• Dataset:
(** * Safe ramp and over-voltage guard of the MCPWM/LEDC stress test

    Shallow embedding of [MCPWM_Test_Temp.h] / [MCPWM_Test_Temp.cpp]
    (project #3, Motor_Test/MCPWM_Test_Temp).

    - C++ [float] is IEEE-754 binary32: [spec_float] of the standard
      library, every operation instantiated at precision 24 and maximal
      exponent 128 (round to nearest, ties to even).
    - The hardware is a world: a millisecond clock ([millis], advanced by
      [delay] and by nothing else), the sequence of samples the fault pin
      and the ADC deliver, and the trace of [coast()], [drive(pct)] and
      [delay(ms)] calls made so far.  The callables [drive] and [coast]
      the templates are instantiated with are these recorded calls; what
      [mcpwm_drive] and [ledc_drive] make of a duty is a function of the
      recorded argument.
    - Code that reads sensors, waits or commands the bridge lives in a
      small state-and-error monad [M].  The two errors are the ones a
      model of C++ needs: a loop that ran out of fuel, and a
      float-to-[int] conversion whose operand does not fit (undefined
      behaviour in C++).
    - The [label] parameters and the [Serial.printf] diagnostics are not
      modelled. *)

From Stdlib Require Import ZArith List Bool Lia.
From Stdlib Require Import Floats.SpecFloat.
Import ListNotations.

Local Open Scope Z_scope.

(* ================================================================== *)
(** ** Single-precision arithmetic *)
(* ================================================================== *)

Module F32.

Definition f32 := spec_float.

Definition prec : Z := 24.
Definition emax : Z := 128.

Definition add : f32 -> f32 -> f32 := SFadd prec emax.
Definition sub : f32 -> f32 -> f32 := SFsub prec emax.
Definition mul : f32 -> f32 -> f32 := SFmul prec emax.
Definition div : f32 -> f32 -> f32 := SFdiv prec emax.

(** [a < b], [a <= b], [a == b]; [a > b] is [ltb b a] and [a >= b] is
    [leb b a].  Every comparison with a NaN is false. *)
Definition ltb : f32 -> f32 -> bool := SFltb.
Definition leb : f32 -> f32 -> bool := SFleb.
Definition eqb : f32 -> f32 -> bool := SFeqb.

Definition is_nan (x : f32) : bool :=
  match x with S754_nan => true | _ => false end.

(** A well-formed binary32 datum. *)
Definition valid (x : f32) : bool := valid_binary prec emax x.

(** [static_cast<float>(n)] for an integer [n]. *)
Definition of_int (n : Z) : f32 := binary_normalize prec emax n 0 false.

(** A decimal literal [n/d] rounded to binary32. *)
Definition lit (n d : Z) : f32 := div (of_int n) (of_int d).

(** [fabsf]. *)
Definition fabsf : f32 -> f32 := SFabs.

(** [ceilf]: the least integral value not below the operand; zeros,
    infinities and NaN are returned unchanged, and a result that rounds
    up to zero keeps the operand's sign. *)
Definition ceilf (x : f32) : f32 :=
  match x with
  | S754_finite s m e =>
      if 0 <=? e then x
      else
        let c := - ((- cond_Zopp s (Zpos m)) / 2 ^ (- e)) in
        if c =? 0 then S754_zero s else binary_normalize prec emax c 0 s
  | _ => x
  end.

Definition INT_MIN : Z := - 2 ^ 31.
Definition INT_MAX : Z := 2 ^ 31 - 1.

(** The operand with its fractional part discarded. *)
Definition trunc (x : f32) : option Z :=
  match x with
  | S754_zero _ => Some 0
  | S754_finite s m e =>
      Some (cond_Zopp s (if 0 <=? e then Zpos m * 2 ^ e
                         else Zpos m / 2 ^ (- e)))
  | _ => None
  end.

(** [static_cast<int>(x)]: truncation toward zero.  C++ leaves the
    conversion undefined when the truncated value is not representable
    in [int] (and for infinities and NaN): [None]. *)
Definition to_int (x : f32) : option Z :=
  match trunc x with
  | Some v => if (INT_MIN <=? v) && (v <=? INT_MAX) then Some v else None
  | None => None
  end.

(** [lroundf]: nearest integer, halfway cases away from zero. *)
Definition lroundf (x : f32) : option Z :=
  match x with
  | S754_zero _ => Some 0
  | S754_finite s m e =>
      Some (cond_Zopp s (if 0 <=? e then Zpos m * 2 ^ e
                         else (2 * Zpos m + 2 ^ (- e)) / (2 * 2 ^ (- e))))
  | _ => None
  end.

End F32.

Import F32.

Declare Scope f32_scope.
Delimit Scope f32_scope with f32.
Bind Scope f32_scope with f32.
Infix "+" := F32.add : f32_scope.
Infix "-" := F32.sub : f32_scope.
Infix "*" := F32.mul : f32_scope.
Infix "/" := F32.div : f32_scope.
Infix "<?" := F32.ltb : f32_scope.
Infix "<=?" := F32.leb : f32_scope.

(* ================================================================== *)
(** ** Configuration constants *)
(* ================================================================== *)

(** The pin selection is what a build varies ("Set to -1 to disable",
    "set >=0 to enable"), so it is a record; [shipped] is the
    configuration of the repository. *)
Record Config := {
  FAULT_PIN : Z;              (* Fault/E-STOP input pin; -1 to disable *)
  FAULT_ACTIVE_LOW : bool;    (* Fault is active-low if true *)
  SUPPLY_ADC_PIN : Z;         (* ADC pin for VBUS; >= 0 to enable *)
  IDF_TARGET_ESP32S3 : bool   (* CONFIG_IDF_TARGET_ESP32S3 *)
}.

Definition shipped : Config :=
  {| FAULT_PIN := -1; FAULT_ACTIVE_LOW := true;
     SUPPLY_ADC_PIN := -1; IDF_TARGET_ESP32S3 := true |}.

Definition LEDC_BITS : Z := 10.

Definition WARMUP_MS : Z := 30000.
Definition STEP_BLOCK_MS : Z := 240000.
Definition STEP_HOLD_MS : Z := 500.
Definition BURST_BLOCK_MS : Z := 240000.
Definition BURST_ON_MS : Z := 320.
Definition BURST_COAST_MS : Z := 120.
Definition SOAK_MS : Z := 600000.
Definition GAP_MS : Z := 1200.

Definition f0 : f32 := S754_zero false.                       (* 0.0f *)
Definition f100 : f32 := Eval vm_compute in of_int 100.       (* 100.0f *)
Definition fm1 : f32 := Eval vm_compute in of_int (-1).       (* -1.0f *)
Definition f1000 : f32 := Eval vm_compute in of_int 1000.     (* 1000.0f *)
Definition f4095 : f32 := Eval vm_compute in of_int 4095.     (* 4095.0f *)
Definition f1100 : f32 := Eval vm_compute in of_int 1100.     (* 1100.0f *)

Definition WARMUP_DUTY : f32 := Eval vm_compute in of_int 42.
Definition STEP_LOW : f32 := Eval vm_compute in of_int 35.
Definition STEP_HIGH : f32 := Eval vm_compute in of_int 75.
Definition BURST_DUTY : f32 := Eval vm_compute in of_int 88.
Definition SOAK_DUTY : f32 := Eval vm_compute in of_int 68.

Definition MAX_SLEW_STEP_PCT : f32 := Eval vm_compute in of_int 3.
Definition SLEW_STEP_MS : Z := 18.
Definition COAST_BEFORE_JUMP_PCT : f32 := Eval vm_compute in of_int 12.
Definition COAST_BEFORE_JUMP_MS : Z := 90.
Definition COAST_AFTER_JUMP_MS : Z := 60.

Definition MIN_EFFECTIVE_LEDC : f32 := f0.

Definition VDIV_RATIO : f32 := Eval vm_compute in of_int 11.
Definition VBUS_OV_LIMIT_VOLTS : f32 := Eval vm_compute in of_int 28.
Definition VBUS_CLEAR_HYS_VOLTS : f32 := Eval vm_compute in lit 53 2.

(** The guard polls for at most [OV_WAIT_MS] in steps of [OV_POLL_MS]
    (the literals [3000U] and [10] of [guardOverVoltage]). *)
Definition OV_WAIT_MS : Z := 3000.
Definition OV_POLL_MS : Z := 10.

(* ================================================================== *)
(** ** Pure helpers *)
(* ================================================================== *)

(** [(p < 0.0f) ? 0.0f : ((p > 100.0f) ? 100.0f : p)] *)
Definition clampPct (p : f32) : f32 :=
  if (p <? f0)%f32 then f0 else if (f100 <? p)%f32 then f100 else p.

(** [lroundf(clampPct(pct) * 1023 / 100)] *)
Definition pctToDuty10 (pct : f32) : option Z :=
  let pct := clampPct pct in
  lroundf (pct * of_int (2 ^ LEDC_BITS - 1) / f100)%f32.

(* ================================================================== *)
(** ** The world and the command monad *)
(* ================================================================== *)

(** What the bridge is told to do, in program order. *)
Inductive event :=
| Coast                (* coast() *)
| Drive (pct : f32)    (* drive(pct) *)
| Delay (ms : Z).      (* delay(ms) *)

(** The signals the board samples: the level of the fault pin at its
    k-th [digitalRead] ([true] is HIGH), and the value the ADC returns at
    its k-th conversion ([analogRead] counts, or millivolts from
    [analogReadMilliVolts] on the ESP32-S3). *)
Record Signals := {
  pin_level : nat -> bool;
  adc_sample : nat -> Z
}.

Record World := {
  now : Z;              (* millis() *)
  pin_reads : nat;      (* digitalRead calls so far *)
  adc_reads : nat;      (* ADC conversions so far *)
  trace : list event    (* commands so far, oldest first *)
}.

Inductive result (A : Type) :=
| Ok (a : A) (w : World)
| OutOfFuel
| Undefined.
Arguments Ok {A} a w.
Arguments OutOfFuel {A}.
Arguments Undefined {A}.

Definition M (A : Type) : Type := World -> result A.

Definition ret {A} (a : A) : M A := fun w => Ok a w.

Definition bind {A B} (c : M A) (k : A -> M B) : M B :=
  fun w => match c w with
           | Ok a w' => k a w'
           | OutOfFuel => OutOfFuel
           | Undefined => Undefined
           end.

Definition out_of_fuel {A} : M A := fun _ => OutOfFuel.
Definition undefined {A} : M A := fun _ => Undefined.

Declare Scope cmd_scope.
Delimit Scope cmd_scope with cmd.
Notation "x <- c ;; k" := (bind c (fun x => k))
  (at level 100, c at next level, right associativity) : cmd_scope.
Notation "c ;; k" := (bind c (fun _ => k))
  (at level 100, right associativity) : cmd_scope.
Local Open Scope cmd_scope.

(** [uint32_t] wrap-around. *)
Definition u32 (z : Z) : Z := z mod 2 ^ 32.

(** [int] wrap-around (two's complement). *)
Definition s32 (z : Z) : Z := (z + 2 ^ 31) mod 2 ^ 32 - 2 ^ 31.

Definition emit (e : event) : M unit := fun w =>
  Ok tt {| now := now w; pin_reads := pin_reads w;
           adc_reads := adc_reads w; trace := trace w ++ [e] |}.

Definition millis : M Z := fun w => Ok (now w) w.

Definition delay (ms : Z) : M unit := fun w =>
  Ok tt {| now := u32 (now w + ms); pin_reads := pin_reads w;
           adc_reads := adc_reads w; trace := trace w ++ [Delay ms] |}.

Definition coast : M unit := emit Coast.
Definition drive (pct : f32) : M unit := emit (Drive pct).

(** [while (millis() - t0 < limit) { body }] where the body may [break]:
    it returns [true] to leave the loop. *)
Fixpoint while_elapsed {St : Type} (fuel : nat) (t0 limit : Z)
    (body : St -> M (bool * St)) (s : St) : M St :=
  match fuel with
  | O => out_of_fuel
  | S fuel' =>
      t <- millis ;;
      if u32 (t - t0) <? limit then
        r <- body s ;;
        if fst r then ret (snd r)
        else while_elapsed fuel' t0 limit body (snd r)
      else ret s
  end.

(* ================================================================== *)
(** ** Safety guard and safe ramp *)
(* ================================================================== *)

(** The condition that arms the guard: [vb >= 0.0f && vb > LIMIT]. *)
Definition ov_trip (vb : f32) : bool :=
  (f0 <=? vb)%f32 && (VBUS_OV_LIMIT_VOLTS <? vb)%f32.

• Work request:
Return nothing but the lines from the top of the records above through the line that has "- C++ [float]". Keep each one exact.

• The completed task:
(** * Safe ramp and over-voltage guard of the MCPWM/LEDC stress test

    Shallow embedding of [MCPWM_Test_Temp.h] / [MCPWM_Test_Temp.cpp]
    (project #3, Motor_Test/MCPWM_Test_Temp).

    - C++ [float] is IEEE-754 binary32: [spec_float] of the standard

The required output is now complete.